ACTIVITY
Each entry should be duplicated exactly, with no line missing.

*** Opening MATERIAL PROVIDED ***

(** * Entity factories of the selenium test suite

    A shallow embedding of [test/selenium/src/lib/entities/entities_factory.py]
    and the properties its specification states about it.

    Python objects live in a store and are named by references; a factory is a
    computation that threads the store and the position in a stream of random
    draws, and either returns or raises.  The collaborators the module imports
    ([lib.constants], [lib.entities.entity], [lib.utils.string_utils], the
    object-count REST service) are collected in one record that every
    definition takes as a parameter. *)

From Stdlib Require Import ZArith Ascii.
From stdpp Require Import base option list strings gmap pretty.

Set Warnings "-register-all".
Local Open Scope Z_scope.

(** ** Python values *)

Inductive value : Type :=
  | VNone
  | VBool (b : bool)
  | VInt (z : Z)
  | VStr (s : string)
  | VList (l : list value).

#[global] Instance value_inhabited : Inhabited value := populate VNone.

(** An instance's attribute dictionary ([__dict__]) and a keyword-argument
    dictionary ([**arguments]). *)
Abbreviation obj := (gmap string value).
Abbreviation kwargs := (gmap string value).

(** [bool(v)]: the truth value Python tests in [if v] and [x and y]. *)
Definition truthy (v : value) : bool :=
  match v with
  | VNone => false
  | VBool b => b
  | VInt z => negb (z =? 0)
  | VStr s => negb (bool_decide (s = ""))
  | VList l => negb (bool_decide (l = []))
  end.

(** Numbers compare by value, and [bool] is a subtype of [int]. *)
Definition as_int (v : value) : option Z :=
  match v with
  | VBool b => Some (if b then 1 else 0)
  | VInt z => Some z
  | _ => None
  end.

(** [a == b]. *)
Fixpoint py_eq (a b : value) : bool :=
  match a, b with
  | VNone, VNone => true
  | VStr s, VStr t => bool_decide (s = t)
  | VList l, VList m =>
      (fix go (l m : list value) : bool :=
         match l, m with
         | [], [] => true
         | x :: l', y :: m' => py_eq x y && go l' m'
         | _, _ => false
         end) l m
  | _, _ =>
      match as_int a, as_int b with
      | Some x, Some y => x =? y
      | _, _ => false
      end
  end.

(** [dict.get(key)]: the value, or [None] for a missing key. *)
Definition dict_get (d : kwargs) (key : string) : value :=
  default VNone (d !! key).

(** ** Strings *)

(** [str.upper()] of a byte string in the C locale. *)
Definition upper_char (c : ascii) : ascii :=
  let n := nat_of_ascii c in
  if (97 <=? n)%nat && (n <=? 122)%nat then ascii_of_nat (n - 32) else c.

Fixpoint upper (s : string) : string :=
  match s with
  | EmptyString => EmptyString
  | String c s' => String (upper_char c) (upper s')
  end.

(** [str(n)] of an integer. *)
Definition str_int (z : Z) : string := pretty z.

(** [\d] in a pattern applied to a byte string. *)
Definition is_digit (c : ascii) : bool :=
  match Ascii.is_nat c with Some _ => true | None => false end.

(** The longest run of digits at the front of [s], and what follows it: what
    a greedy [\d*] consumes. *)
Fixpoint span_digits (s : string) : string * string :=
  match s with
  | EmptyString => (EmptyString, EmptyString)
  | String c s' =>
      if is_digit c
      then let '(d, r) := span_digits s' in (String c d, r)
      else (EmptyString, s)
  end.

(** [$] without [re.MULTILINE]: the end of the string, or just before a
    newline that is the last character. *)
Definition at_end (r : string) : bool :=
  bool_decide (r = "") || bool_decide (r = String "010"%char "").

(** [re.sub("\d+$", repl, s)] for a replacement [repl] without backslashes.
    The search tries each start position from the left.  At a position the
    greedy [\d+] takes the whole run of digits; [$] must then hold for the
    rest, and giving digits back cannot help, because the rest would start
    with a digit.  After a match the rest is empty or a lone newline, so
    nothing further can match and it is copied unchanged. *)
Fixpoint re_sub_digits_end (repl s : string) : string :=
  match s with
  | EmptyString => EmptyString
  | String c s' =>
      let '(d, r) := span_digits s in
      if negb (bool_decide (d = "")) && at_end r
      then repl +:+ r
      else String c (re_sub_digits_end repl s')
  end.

*** Closing MATERIAL PROVIDED ***

TASK ANSWER
(** * Entity factories of the selenium test suite

    A shallow embedding of [test/selenium/src/lib/entities/entities_factory.py]
    and the properties its specification states about it.

    Python objects live in a store and are named by references; a factory is a
    computation that threads the store and the position in a stream of random
    draws, and either returns or raises.  The collaborators the module imports
    ([lib.constants], [lib.entities.entity], [lib.utils.string_utils], the
    object-count REST service) are collected in one record that every
    definition takes as a parameter. *)

From Stdlib Require Import ZArith Ascii.
From stdpp Require Import base option list strings gmap pretty.

Set Warnings "-register-all".
Local Open Scope Z_scope.

(** ** Python values *)

Inductive value : Type :=
  | VNone
  | VBool (b : bool)
  | VInt (z : Z)
  | VStr (s : string)
  | VList (l : list value).

#[global] Instance value_inhabited : Inhabited value := populate VNone.

(** An instance's attribute dictionary ([__dict__]) and a keyword-argument
    dictionary ([**arguments]). *)
Abbreviation obj := (gmap string value).
Abbreviation kwargs := (gmap string value).

(** [bool(v)]: the truth value Python tests in [if v] and [x and y]. *)
Definition truthy (v : value) : bool :=
  match v with
  | VNone => false
  | VBool b => b
  | VInt z => negb (z =? 0)
  | VStr s => negb (bool_decide (s = ""))
  | VList l => negb (bool_decide (l = []))
  end.

(** Numbers compare by value, and [bool] is a subtype of [int]. *)
Definition as_int (v : value) : option Z :=
  match v with
  | VBool b => Some (if b then 1 else 0)
  | VInt z => Some z
  | _ => None
  end.

(** [a == b]. *)
Fixpoint py_eq (a b : value) : bool :=
  match a, b with
  | VNone, VNone => true
  | VStr s, VStr t => bool_decide (s = t)
  | VList l, VList m =>
      (fix go (l m : list value) : bool :=
         match l, m with
         | [], [] => true
         | x :: l', y :: m' => py_eq x y && go l' m'
         | _, _ => false
         end) l m
  | _, _ =>
      match as_int a, as_int b with
      | Some x, Some y => x =? y
      | _, _ => false
      end
  end.

(** [dict.get(key)]: the value, or [None] for a missing key. *)
Definition dict_get (d : kwargs) (key : string) : value :=
  default VNone (d !! key).

(** ** Strings *)

(** [str.upper()] of a byte string in the C locale. *)
Definition upper_char (c : ascii) : ascii :=
  let n := nat_of_ascii c in
  if (97 <=? n)%nat && (n <=? 122)%nat then ascii_of_nat (n - 32) else c.

Fixpoint upper (s : string) : string :=
  match s with
  | EmptyString => EmptyString
  | String c s' => String (upper_char c) (upper s')
  end.

(** [str(n)] of an integer. *)
Definition str_int (z : Z) : string := pretty z.

(** [\d] in a pattern applied to a byte string. *)
Definition is_digit (c : ascii) : bool :=
  match Ascii.is_nat c with Some _ => true | None => false end.

(** The longest run of digits at the front of [s], and what follows it: what
    a greedy [\d*] consumes. *)
Fixpoint span_digits (s : string) : string * string :=
  match s with
  | EmptyString => (EmptyString, EmptyString)
  | String c s' =>
      if is_digit c
      then let '(d, r) := span_digits s' in (String c d, r)
      else (EmptyString, s)
  end.

(** [$] without [re.MULTILINE]: the end of the string, or just before a
    newline that is the last character. *)
Definition at_end (r : string) : bool :=
  bool_decide (r = "") || bool_decide (r = String "010"%char "").

(** [re.sub("\d+$", repl, s)] for a replacement [repl] without backslashes.
    The search tries each start position from the left.  At a position the
    greedy [\d+] takes the whole run of digits; [$] must then hold for the
    rest, and giving digits back cannot help, because the rest would start
    with a digit.  After a match the rest is empty or a lone newline, so
    nothing further can match and it is copied unchanged. *)
Fixpoint re_sub_digits_end (repl s : string) : string :=
  match s with
  | EmptyString => EmptyString
  | String c s' =>
      let '(d, r) := span_digits s in
      if negb (bool_decide (d = "")) && at_end r
      then repl +:+ r
      else String c (re_sub_digits_end repl s')
  end.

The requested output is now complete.